How to Love Eggplant

Eggplant. It's already weird on its own and then once you cook it, it becomes an amorphous blob on your plate. Eggplant is the cockroach of produce. But cockroaches don't bite or sting or make annoying sounds. They really are the least harmful of pests, but they gets a bad rap because of its unattractive armor. Who are we to discriminate?

Eggplants, also known as aubergines, actually have so much to offer and its beauty lies much deeper than its skin.

The word eggplant actually comes from the first plant which was seen with the small, oval, white fruits, shaped like, well - eggs! Later, other species were discovered such as the purple and dark-skinned fruits more commonly seen here in the US.

If you aren't too familiar with this vegetable/fruit, it is known to have a very mild and sweet flesh.

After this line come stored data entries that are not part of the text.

(** * Letter-counting dataset generator: model and specification

    A shallow embedding of [generate-letter-counting-dataset.py] and the
    properties of its sampler and renderer.

    Conventions of the embedding.
    - A Python [str] is a [string]; a character is an [ascii].  On this
      repertoire [str.lower] acts character by character and sends
      [A]-[Z] to [a]-[z].  The two non-ASCII characters of the output
      templates (the dash of "Step 1" and the arrow of the position
      lines) are held as their UTF-8 bytes.
    - Beyond ASCII [str.lower] is not character by character.  What the
      sampler and the renderer do on such words is followed in the
      module [Unicode], where a [str] is the list of its code points.
    - Python [int]s that only count upwards from a literal ([count], the
      position index) are [nat]; [n_samples] and [seed], which come from
      the command line, are [Z].
    - Exceptions are values of [exn]; a computation that may raise has a
      result in [exn + A].
    - [random.Random] is an interface ([RandomGen]); the iteration order
      of a [set], which CPython derives from per-process string hashes,
      is a component of the interpreter process ([process]).
    - What [main] prints and its calls into the [datasets] library are
      the events of a trace ([event]); a library call may raise. *)

From Stdlib Require Import Ascii.
From stdpp Require Import base decidable option list numbers strings pretty gmap sorting.

Local Open Scope Z_scope.
Local Open Scope nat_scope.
Local Open Scope stdpp_scope.

(** ** Python strings *)

Module Str.

Definition chars (s : string) : list ascii := String.list_ascii_of_string s.

(** The one-character string [c]. *)
Definition str1 (c : ascii) : string := String c EmptyString.

(** The line feed and the double quote. *)
Definition nl : string := str1 (ascii_of_nat 10).
Definition dq : string := str1 (ascii_of_nat 34).

Definition code (c : ascii) : nat := nat_of_ascii c.

Definition isupper (c : ascii) : bool :=
  bool_decide (65 ≤ code c ≤ 90).
Definition islower (c : ascii) : bool :=
  bool_decide (97 ≤ code c ≤ 122).
Definition isdigit (c : ascii) : bool :=
  bool_decide (48 ≤ code c ≤ 57).
(** [str.isspace] below U+0080: TAB, LF, VT, FF, CR, FS, GS, RS, US, SP. *)
Definition isspace (c : ascii) : bool :=
  bool_decide (9 ≤ code c ≤ 13) || bool_decide (28 ≤ code c ≤ 32).

Definition lower_char (c : ascii) : ascii :=
  if isupper c then ascii_of_nat (code c + 32) else c.

(** [s.lower()] *)
Fixpoint lower (s : string) : string :=
  match s with
  | EmptyString => EmptyString
  | String c s' => String (lower_char c) (lower s')
  end.

(** [sep.join(ls)] *)
Definition join (sep : string) (ls : list string) : string :=
  String.concat sep ls.

Fixpoint lstrip (s : string) : string :=
  match s with
  | EmptyString => EmptyString
  | String c s' => if isspace c then lstrip s' else s
  end.
Definition rstrip (s : string) : string :=
  String.rev (lstrip (String.rev s)).
(** [s.strip()] *)
Definition strip (s : string) : string := rstrip (lstrip s).

(** [enumerate(l, start)] *)
Fixpoint enumerate {A} (start : nat) (l : list A) : list (nat * A) :=
  match l with
  | [] => []
  | x :: l' => (start, x) :: enumerate (S start) l'
  end.

(** [l * k] for a list [l] and an [int] [k]: empty when [k <= 0]. *)
Definition repeat_list {A} (l : list A) (k : Z) : list A :=
  mjoin (replicate (Z.to_nat k) l).

(** [l[:n]] for an [int] [n]: a negative bound counts from the end. *)
Definition slice_to {A} (l : list A) (n : Z) : list A :=
  if decide (0 ≤ n)%Z then take (Z.to_nat n) l
  else take (Z.to_nat (Z.of_nat (length l) + n)) l.

End Str.
Import Str.

(** ** Exceptions *)

Inductive exn : Type :=
  | ValueError (msg : string)
  | ZeroDivisionError
  | IndexError.

Definition result (A : Type) : Type := exn + A.
Definition Ok {A} (a : A) : result A := inr a.
Definition Err {A} (e : exn) : result A := inl e.

(** ** The interpreter process and [random.Random]

    [list(set(s))] enumerates the distinct characters of [s] in an order
    fixed by the interpreter process (CPython salts string hashes per
    process), so the order is a component of the process. *)

Record process : Type := {
  set_order : gset ascii → list ascii;
  set_order_perm : ∀ X, set_order X ≡ₚ elements X
}.

(** [random.Random]: [seeded s] is [random.Random(s)]; [next_float]
    returns the numerator [k] of the float [k / 2^53] that [random()]
    yields; [randbelow n] is [_randbelow(n)], in [0, n) for [n > 0]. *)
Class RandomGen (G : Type) : Type := {
  seeded : Z → G;
  next_float : G → N * G;
  randbelow : nat → G → nat * G;
  randbelow_lt : ∀ n g, 0 < n → (randbelow n g).1 < n
}.

(** The double nearest to [0.8] is [7205759403792794 / 2^53], so
    [random() < 0.8] compares numerators. *)
Definition lt_0_8 (k : N) : bool := (k <? 7205759403792794)%N.

Section Rand.
Context {G : Type} `{!RandomGen G}.

(** Computations that read the generator and may raise. *)
Definition Rand (A : Type) : Type := G → result (A * G).

#[export] Instance rand_ret : MRet Rand := λ A a g, Ok (a, g).
#[export] Instance rand_bind : MBind Rand := λ A B f m g,
  match m g with
  | inl e => inl e
  | inr (a, g') => f a g'
  end.

(** The value of a computation run from the state [g]. *)
Definition eval {A} (m : Rand A) (g : G) : result A :=
  match m g with
  | inl e => inl e
  | inr (a, _) => inr a
  end.

Definition raise {A} (e : exn) : Rand A := λ _, Err e.
Definition random : Rand N := λ g, Ok (next_float g).
Definition below (n : nat) : Rand nat := λ g, Ok (randbelow n g).

(** [x[i], x[j] = x[j], x[i]].  Both indices are in range whenever
    [shuffle] calls it, since [randbelow (i + 1)] is at most [i]. *)
Definition swap {A} (x : list A) (i j : nat) : list A :=
  match x !! i, x !! j with
  | Some a, Some b => <[j:=a]> (<[i:=b]> x)
  | _, _ => x
  end.

(** [rng.shuffle(x)]: for [i] from [len(x) - 1] down to [1], exchange
    [x[i]] with [x[randbelow(i + 1)]]. *)
Fixpoint shuffle_from {A} (i : nat) (x : list A) : Rand (list A) :=
  match i with
  | 0 => mret x
  | S i' => j ← below (S i); shuffle_from i' (swap x i j)
  end.
Definition shuffle {A} (x : list A) : Rand (list A) :=
  shuffle_from (length x - 1) x.

(** [rng.choice(seq)] *)
Definition choice {A} (seq : list A) : Rand A :=
  if decide (length seq = 0) then raise IndexError
  else j ← below (length seq);
       match seq !! j with
       | Some a => mret a
       | None => raise IndexError
       end.
End Rand.
Arguments Rand : clear implicits.

(** ** Core generation logic *)

(** ["-".join(list(word))] *)
Definition spell_out (word : string) : string :=
  join "-" (str1 <$> chars word).

(** The two f-strings of the loop body and the one of the answer. *)
Definition match_line (i : nat) (char : ascii) (count : nat) : string :=
  "- Position " +:+ pretty i +:+ ": " +:+ str1 char
    +:+ " → MATCH (count = " +:+ pretty count +:+ ")".

Definition other_line (i : nat) (char : ascii) (letter : string)
    (count : nat) : string :=
  "- Position " +:+ pretty i +:+ ": " +:+ str1 char
    +:+ " → not " +:+ letter +:+ " (count = " +:+ pretty count +:+ ")".

Definition answer_line (letter : string) (count : nat) (word : string)
    : string :=
  nl +:+ "**Answer: " +:+ dq +:+ letter +:+ dq +:+ " appears "
    +:+ pretty count +:+ " time"
    +:+ (if decide (count ≠ 1) then "s" else EmptyString)
    +:+ " in " +:+ dq +:+ word +:+ dq +:+ ".**".

(** The two header lines. *)
Definition step1_line (word : string) : string :=
  "Step 1 — Spell it out: " +:+ spell_out word +:+ nl.
Definition step2_line : string := "Step 2 — Check each letter:".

The best part about its spongy mild-tasting flesh is that it will be the chameleon of your dish, taking on the flavors echoed in the rest of the pot. This characteristic makes it an excellent meat substitute.

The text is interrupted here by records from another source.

(** X27.  The product recommendations are returned without error, whatever
    the arguments.  The three categories hold at most three, three and two
    entries, each in descending order of fit score, of products of the
    table whose minimum health score is met.  An entry is highly recommended
    only with a fit score of at least 80 and the status highly_likely, and
    only invoice discounting can be; a good option has a fit score from 60
    to below 80 and the status likely, and is invoice discounting or a
    working capital loan; an entry to consider later has a fit score from 40
    to below 60 and the status possible, and is never trade finance.  There
    are at most four next steps. *)
Theorem product_recommendation_categories
    (health_score : Q) (metrics : gmap string Q) (industry : string)
    (company_age_years : Z) :
  exists r,
    ProductRecommendation.get_recommendations health_score metrics industry
      company_age_years = Ok r /\
    ((length (ProductRecommendation.highly_recommended r) <= 3)%nat /\
     (length (ProductRecommendation.good_options r) <= 3)%nat /\
     (length (ProductRecommendation.consider_later r) <= 2)%nat /\
     (length (ProductRecommendation.next_steps r) <= 4)%nat) /\
    Forall (fun category =>
              StronglySorted
                (fun a b => ProductRecommendation.fit_score b
                            <= ProductRecommendation.fit_score a) category /\
              Forall (fun e =>
                        ProductRecommendation.product e
                          ∈ ProductRecommendation.FINANCIAL_PRODUCTS /\
                        inject_Z (ProductRecommendation.min_score
                                    (ProductRecommendation.product e))
                        <= health_score) category)
           [ ProductRecommendation.highly_recommended r;
             ProductRecommendation.good_options r;
             ProductRecommendation.consider_later r ] /\
    Forall (fun e =>
              80 <= ProductRecommendation.fit_score e /\
              ProductRecommendation.qualification_status e = "highly_likely" /\
              ProductRecommendation.fp_type (ProductRecommendation.product e)
              = ProductRecommendation.INVOICE_DISCOUNTING)
           (ProductRecommendation.highly_recommended r) /\
    Forall (fun e =>
              60 <= ProductRecommendation.fit_score e /\
              ProductRecommendation.fit_score e < 80 /\
              ProductRecommendation.qualification_status e = "likely" /\
              (ProductRecommendation.fp_type (ProductRecommendation.product e)
               = ProductRecommendation.INVOICE_DISCOUNTING \/
               ProductRecommendation.fp_type (ProductRecommendation.product e)
               = ProductRecommendation.WORKING_CAPITAL_LOAN))
           (ProductRecommendation.good_options r) /\
    Forall (fun e =>
              40 <= ProductRecommendation.fit_score e /\
              ProductRecommendation.fit_score e < 60 /\
              ProductRecommendation.qualification_status e = "possible" /\
              ProductRecommendation.fp_type (ProductRecommendation.product e)
              <> ProductRecommendation.TRADE_FINANCE)
           (ProductRecommendation.consider_later r).
Proof.
  unfold ProductRecommendation.get_recommendations.
  rewrite PR_recommend_loop_ok by exact PR_FINANCIAL_PRODUCTS_ranges.
  cbn [mbind result_bind app].
  eexists. split; [reflexivity |].
  cbn [ProductRecommendation.highly_recommended ProductRecommendation.good_options
       ProductRecommendation.consider_later ProductRecommendation.next_steps].
  set (outcomes := omap _ ProductRecommendation.FINANCIAL_PRODUCTS).
  change (list_sort _ outcomes) with (list_sort by_fit_score outcomes).
  destruct (list_sort_spec by_fit_score by_fit_score_total by_fit_score_trans outcomes)
    as [Hperm Hsorted].
  set (sorted := list_sort by_fit_score outcomes) in *.
  assert (Hspec : forall e, e ∈ sorted ->
            ProductRecommendation.product e ∈ ProductRecommendation.FINANCIAL_PRODUCTS /\
            0 < ProductRecommendation.fit_score e /\
            ProductRecommendation.fit_score e
            <= fit_score_cap (ProductRecommendation.fp_type
                                (ProductRecommendation.product e)) /\
            ProductRecommendation.qualification_status e
            = ProductRecommendation._get_qualification_status
                (ProductRecommendation.fit_score e) /\
            inject_Z (ProductRecommendation.min_score (ProductRecommendation.product e))
            <= health_score).
  { intros e He. rewrite Hperm in He.
    exact (fit_outcomes_spec health_score metrics industry company_age_years e He). }
  assert (Hcat : forall n (P : ProductRecommendation.recommendation -> bool),
            take n (filter P sorted) `sublist_of` sorted).
  { intros n P. etransitivity; [apply sublist_take | apply sublist_filter]. }
  assert (Hmem : forall n (P : ProductRecommendation.recommendation -> bool) e,
            e ∈ take n (filter P sorted) -> P e = true /\ e ∈ sorted).
  { intros n P e He.
    pose proof (elem_of_sublist _ _ _ He (sublist_take (filter P sorted) n)) as He'.
    apply list_elem_of_filter in He' as [HP He'].
    split; [destruct (P e); [reflexivity | contradiction] | exact He']. }
  change (filter _ sorted) with (filter is_highly_recommended sorted) at 1.
  change (filter (fun r => Is_true ((60 <=? _) && _)) sorted)
    with (filter is_good_option sorted).
  change (filter (fun r => Is_true ((40 <=? _) && _)) sorted)
    with (filter is_for_later sorted).
  split.
  { repeat split; try (rewrite length_take; lia).
    destruct (take 3 sorted) as [| first [| second rest]]; cbn; lia. }
  split.
  { repeat constructor.
    all: try (eapply StronglySorted_sublist; [apply Hcat |];
              eapply StronglySorted_weaken; [| exact Hsorted];
              intros a b; apply by_fit_score_spec).
    all: apply Forall_forall; intros e He; apply Hmem in He as [_ He];
         destruct (Hspec e He) as (H1 & _ & _ & _ & H2); split; assumption. }
  split; [| split].
  - apply Forall_forall. intros e He. apply Hmem in He as [HP He].
    apply is_highly_recommended_spec in HP.
    destruct (Hspec e He) as (_ & Hpos & Hcap & Hst & _).
    destruct (_get_qualification_status_bands (ProductRecommendation.fit_score e))
      as (B1 & _).
    split; [exact HP |]. split; [rewrite Hst; exact (B1 HP) |].
    destruct (ProductRecommendation.fp_type (ProductRecommendation.product e));
      cbn [fit_score_cap] in Hcap; try reflexivity; exfalso; lra.
  - apply Forall_forall. intros e He. apply Hmem in He as [HP He].
    apply is_good_option_spec in HP. destruct HP as [Hlo Hhi].
    destruct (Hspec e He) as (_ & Hpos & Hcap & Hst & _).
    destruct (_get_qualification_status_bands (ProductRecommendation.fit_score e))
      as (_ & B2 & _).
    split; [exact Hlo |]. split; [exact Hhi |].
    split; [rewrite Hst; exact (B2 Hlo Hhi) |].
    destruct (ProductRecommendation.fp_type (ProductRecommendation.product e));
      cbn [fit_score_cap] in Hcap; try (left; reflexivity);
      try (right; reflexivity); exfalso; lra.
  - apply Forall_forall. intros e He. apply Hmem in He as [HP He].
    apply is_for_later_spec in HP. destruct HP as [Hlo Hhi].
    destruct (Hspec e He) as (_ & Hpos & Hcap & Hst & _).
    destruct (_get_qualification_status_bands (ProductRecommendation.fit_score e))
      as (_ & _ & B3 & _).
    split; [exact Hlo |]. split; [exact Hhi |].
    split; [rewrite Hst; exact (B3 Hlo Hhi) |].
    intros Htype. rewrite Htype in Hcap. cbn [fit_score_cap] in Hcap. lra.
Qed.

(** ** Business insights *)

Lemma by_priority_spec (a b : BusinessInsights.alert) :
  by_priority a b = true
  <-> (BusinessInsights.priority a <= BusinessInsights.priority b)%Z.
Proof. unfold by_priority. apply Z.leb_le. Qed.

Lemma by_priority_total (a b : BusinessInsights.alert) :
  by_priority a b = true \/ by_priority b a = true.
Proof. rewrite !by_priority_spec. lia. Qed.

Lemma by_priority_trans (a b c : BusinessInsights.alert) :
  by_priority a b = true -> by_priority b c = true -> by_priority a c = true.
Proof. rewrite !by_priority_spec. lia. Qed.

(** The alerts are the first six of the sorted alerts that fired. *)
Lemma get_risk_alerts_fired (health_score : BusinessInsights.health_score_data) :
  BusinessInsights.get_risk_alerts health_score
  = take 6 (list_sort by_priority (fired_alerts health_score)).
Proof.
  unfold BusinessInsights.get_risk_alerts, fired_alerts, cash_alerts, debt_alerts,
    margin_alerts, liquidity_alerts, cycle_alerts, health_alerts, profit_alerts.
  cbv zeta.
  repeat match goal with
         | |- context [if ?c then _ else _] => destruct c
         end; reflexivity.
Qed.

(** At most six alerts fire: a thin or negative margin and an excellent one
    exclude each other. *)
Lemma fired_alerts_length (health_score : BusinessInsights.health_score_data) :
  (length (fired_alerts health_score) <= 6)%nat.
Proof.
  unfold fired_alerts. cbv zeta. rewrite !length_app.
  set (metrics := default ∅ (BusinessInsights.hs_metrics health_score)).
  assert (H1 : forall x, (length (cash_alerts x) <= 1)%nat)
    by (intros x; unfold cash_alerts; repeat destruct (_ <? _); simpl; lia).
  assert (H2 : forall x, (length (debt_alerts x) <= 1)%nat)
    by (intros x; unfold debt_alerts; repeat destruct (_ >? _); simpl; lia).
  assert (H4 : forall x, (length (liquidity_alerts x) <= 1)%nat)
    by (intros x; unfold liquidity_alerts; repeat destruct (_ <? _); simpl; lia).
  assert (H5 : forall x, (length (cycle_alerts x) <= 1)%nat)
    by (intros x; unfold cycle_alerts; destruct (_ >? _); simpl; lia).
  assert (H6 : forall x, (length (health_alerts x) <= 1)%nat)
    by (intros x; unfold health_alerts; destruct (_ >=? _); simpl; lia).
  assert (H37 : forall x, (length (margin_alerts x) + length (profit_alerts x) <= 1)%nat).
  { intros x. unfold margin_alerts, profit_alerts. split_cmp; simpl; try lia; lra. }
  specialize (H1 (dict_get metrics "cash_runway_days" 180)).
  specialize (H2 (dict_get metrics "debt_to_equity" 0)).
  specialize (H4 (dict_get metrics "current_ratio" 1)).
  specialize (H5 (dict_get metrics "working_capital_cycle" 0)).
  specialize (H6 (default 50 (BusinessInsights.hs_overall_score health_score))).
  specialize (H37 (dict_get metrics "net_margin" 0)).
  lia.
Qed.

(** So the cut to six alerts removes nothing. *)
Lemma get_risk_alerts_sorted (health_score : BusinessInsights.health_score_data) :
  BusinessInsights.get_risk_alerts health_score
  = list_sort by_priority (fired_alerts health_score).
Proof.
  rewrite get_risk_alerts_fired. apply take_ge.
  destruct (list_sort_spec by_priority by_priority_total by_priority_trans
              (fired_alerts health_score)) as [Hp _].
  rewrite (Permutation_length Hp). apply fired_alerts_length.
Qed.
Section AlertGroups.

Local Ltac group_titles :=
  intros; split;
  [ intros Hin; apply list_elem_of_In in Hin; simpl in Hin;
    intuition (subst; try discriminate; try lra; auto)
  | intros Hin; apply list_elem_of_In; simpl;
    intuition (subst; try discriminate; try lra; auto) ].

Lemma cash_alerts_titles (x : Q) (t : string) :
  t ∈ map BusinessInsights.title (cash_alerts x)
  <-> (t = "Cash Runway Critical" /\ x < 90) \/
      (t = "Cash Runway Low" /\ 90 <= x /\ x < 180).
Proof. unfold cash_alerts. split_cmp; group_titles. Qed.

Lemma debt_alerts_titles (x : Q) (t : string) :
  t ∈ map BusinessInsights.title (debt_alerts x)
  <-> (t = "High Debt Burden" /\ 2 < x) \/
      (t = "Elevated Debt Levels" /\ 1 < x /\ x <= 2).
Proof. unfold debt_alerts. split_cmp; group_titles. Qed.

Lemma margin_alerts_titles (x : Q) (t : string) :
  t ∈ map BusinessInsights.title (margin_alerts x)
  <-> (t = "Operating at Loss" /\ x < 0) \/
      (t = "Thin Profit Margins" /\ 0 <= x /\ x < 5).
Proof. unfold margin_alerts. split_cmp; group_titles. Qed.

Lemma liquidity_alerts_titles (x : Q) (t : string) :
  t ∈ map BusinessInsights.title (liquidity_alerts x)
  <-> (t = "Liquidity Crisis" /\ x < 1) \/
      (t = "Tight Liquidity" /\ 1 <= x /\ x < 1.5).
Proof. unfold liquidity_alerts. split_cmp; group_titles. Qed.

Lemma cycle_alerts_titles (x : Q) (t : string) :
  t ∈ map BusinessInsights.title (cycle_alerts x)
  <-> t = "Long Cash Conversion Cycle" /\ 90 < x.
Proof. unfold cycle_alerts. split_cmp; group_titles. Qed.

Lemma health_alerts_titles (x : Q) (t : string) :
  t ∈ map BusinessInsights.title (health_alerts x)
  <-> t = "Strong Financial Health" /\ 75 <= x.
Proof. unfold health_alerts. split_cmp; group_titles. Qed.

Here are 4 international dishes which made me convert from anti-eggplant to phil-eggplant-ist:


1) Eggplant Curry with Toasted Almonds "Curry-in-a-Hurry" by Rachael Ray

I believe this recipe is meant to duplicate a somewhat labor intensive north Indian dish called Baingan Bhartha, but she's condensed it into a 30-minute meal...and she's done it brilliantly. She eliminates the traditional step of roasting the eggplant for an hour (which sweetens the flesh and adds a smoky flavor) and sweetens the curry with Mango Chutney. This recipe is a regular in the RFR kitchen. (A more labor intensive recipe can be found at Show Me The Curry and follow it to a 'T').

1 1/2 cups jasmine rice, cooked to directions on package
2 tablespoons (2 turns around the pan in a slow, steady stream) extra-virgin olive oil
1 large, firm eggplant, cut into 1-inch cubes
1 large, yellow skinned onion, peeled and chopped
1 large red bell pepper, seeded and diced
4 cloves garlic, cracked away from skin with a whack between flat of knife and heel of hand
1 (14-ounce) can diced tomatoes, drained
1/4 cup (a couple of heaping tablespoons) mango chutney
1 rounded tablespoon mild curry paste or 2 tablespoons (a generous palm full) curry powder
Coarse salt
1 cup vegetable broth or stock
A handful (about 2 tablespoons) cilantro leaves, finely chopped, optional
Toasted sliced or slivered almonds
Thinly sliced scallions or chopped fresh chives


Prepare rice. While rice is simmering, start curry.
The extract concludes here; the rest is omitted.